To be busy is man’s only happiness
A quote from Mark Twain. To be busy is man’s only happiness. Lethargy is the killer of motivation. I’ve been trying to get my new restaurant up and running, but one thing after another is stymieing the process. Construction takes times. Water rot takes time to address. Health department rules and regulations take time to assuage. As I’m going about this process of opening Occhi Belli, anxiety is flowing through me so much that I find I cannot do other things that normally I would undertake to enjoyment, like writing a new story or book. No, I find myself fidgeting on the couch thinking of all the things I should or could be doing.
Being busy for me is the key to my own happiness. A bored Tim is a terrible Tim. I desperately need this restaurant to open and take over a good portion of my life.

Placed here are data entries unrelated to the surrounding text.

(** * MCP-VulnScanner: the Nmap command-dispatch gateway

    A shallow embedding of [src/mcp-security/mcp-security.py]: the catalog of
    [@mcp.tool()] operations, the executor [run_nmap_command] they all go
    through, and the raw path [execute_custom_nmap_command].

    Python [str] values are sequences of Unicode code points; [subprocess.run]
    is the only effect, and it is kept explicit: a program is a tree that
    either returns, raises, or spawns a process and continues with what the
    process did. *)

From Stdlib Require Import List String Ascii ZArith NArith Bool Lia DecimalString.
From Stdlib Require DecimalPos DecimalZ.
Import ListNotations.

Local Open Scope Z_scope.

(** ** Python strings *)

(** A Python [str]: its code points, in order. *)
Abbreviation str := (list N) (only parsing).

(** A source literal (ASCII only in this program) as a [str]. *)
Definition lit (s : string) : str := map N_of_ascii (list_ascii_of_string s).

(** The character U+0022, the escaped quotation mark of the source's
    literals. *)
Definition dquote : str := [34%N].

Definition LF : N := 10%N.
Definition CR : N := 13%N.

(** The line separator ["\n"] of [vulscan_output_limit]. *)
Definition newline : str := [LF].

Fixpoint str_eqb (a b : str) : bool :=
  match a, b with
  | [], [] => true
  | x :: a', y :: b' => N.eqb x y && str_eqb a' b'
  | _, _ => false
  end.

(** The truth value of a [str] in a condition: it is not empty. *)
Definition truthy (s : str) : bool :=
  match s with
  | [] => false
  | _ :: _ => true
  end.

(** The decimal numeral [str(n)] prints for a Python [int]; the interpreter's
    limit on its length is in [py_str]. *)
Definition str_int (z : Z) : str := lit (NilZero.string_of_int (Z.to_int z)).

(** [sep.join(parts)]. *)
Fixpoint join (sep : str) (parts : list str) : str :=
  match parts with
  | [] => []
  | [x] => x
  | x :: rest => x ++ sep ++ join sep rest
  end.

(** The code points [str.splitlines] breaks a line at. *)
Definition is_linebreak (c : N) : bool :=
  existsb (N.eqb c)
    [10; 11; 12; 13; 28; 29; 30; 133; 8232; 8233]%N.

(** [str.splitlines()] without [keepends]: a line ends at a line break, CR LF
    counts as one break, and no empty line is produced after the last break.
    [cur] is the current line, reversed. *)
Fixpoint splitlines_from (cur : str) (s : str) : list str :=
  match s with
  | [] => match cur with [] => [] | _ => [rev cur] end
  | c :: rest =>
      if is_linebreak c then
        rev cur ::
          match rest with
          | d :: rest' =>
              if N.eqb c CR && N.eqb d LF then splitlines_from [] rest'
              else splitlines_from [] rest
          | [] => splitlines_from [] rest
          end
      else splitlines_from (c :: cur) rest
  end.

Why? Because for me it’s moving towards a goal, it’s providing a daily purpose. And in doing that, it will allow me to move towards another goal, writing my next novel. The two are entwined.
This last month has been a whirlwind of emotions. When my dad died in 1995, my mom’s boyfriend at the time, Paul Leslie Tompkins, was becoming my friend. And eventually I came to look at him as my dad and he looked at my sister and me as his kids. For 31 years, we were together in some capacity. Paul and I especially had a wonderful relationship. He gave me books to read, music to listen to, advice on life’s peculiarities. He was my buddy, my pal, my dad.
Paul passed away from prostrate cancer on Feb. 28th of this year after failing to make it into a cancer trial at Fred Hutch. It came to us as a shock as we truly believed he would make it into the trial and that the trial would be successful. And then suddenly, he was discharged, sent home to spend the next three days in hospice at home before passing away peacefully at 3:30 in the afternoon of the 28th surrounded by his loved ones.
I cannot fully explain how the last two weeks of his life impacted my own life. Since my near sobriety, I’ve been more present in my life and others’ lives as well. And I am forever grateful I was able to be with Paul in the capacity that I was when he needed help through that amazing transition from life to death. Holding your father’s hand as he passes into the next realm is something truly incredible. It still shakes me thinking of it a month later.
The experience changed me. As I feel more connected to that other side, I’ve also felt a sense of sadness because certainly I am closer to that side than to my youth.
There is much to do in my life. I’m opening a restaurant. My novel, Occhi Belli, is set to be released on June 4th of this year. I’m brainstorming for my next novel. Planning some other business ventures. Life is busy. I am happy. I’m happy at the future with touches of lethargy and anxiety mixed in. I’m okay with that for now as I believe the future is bright.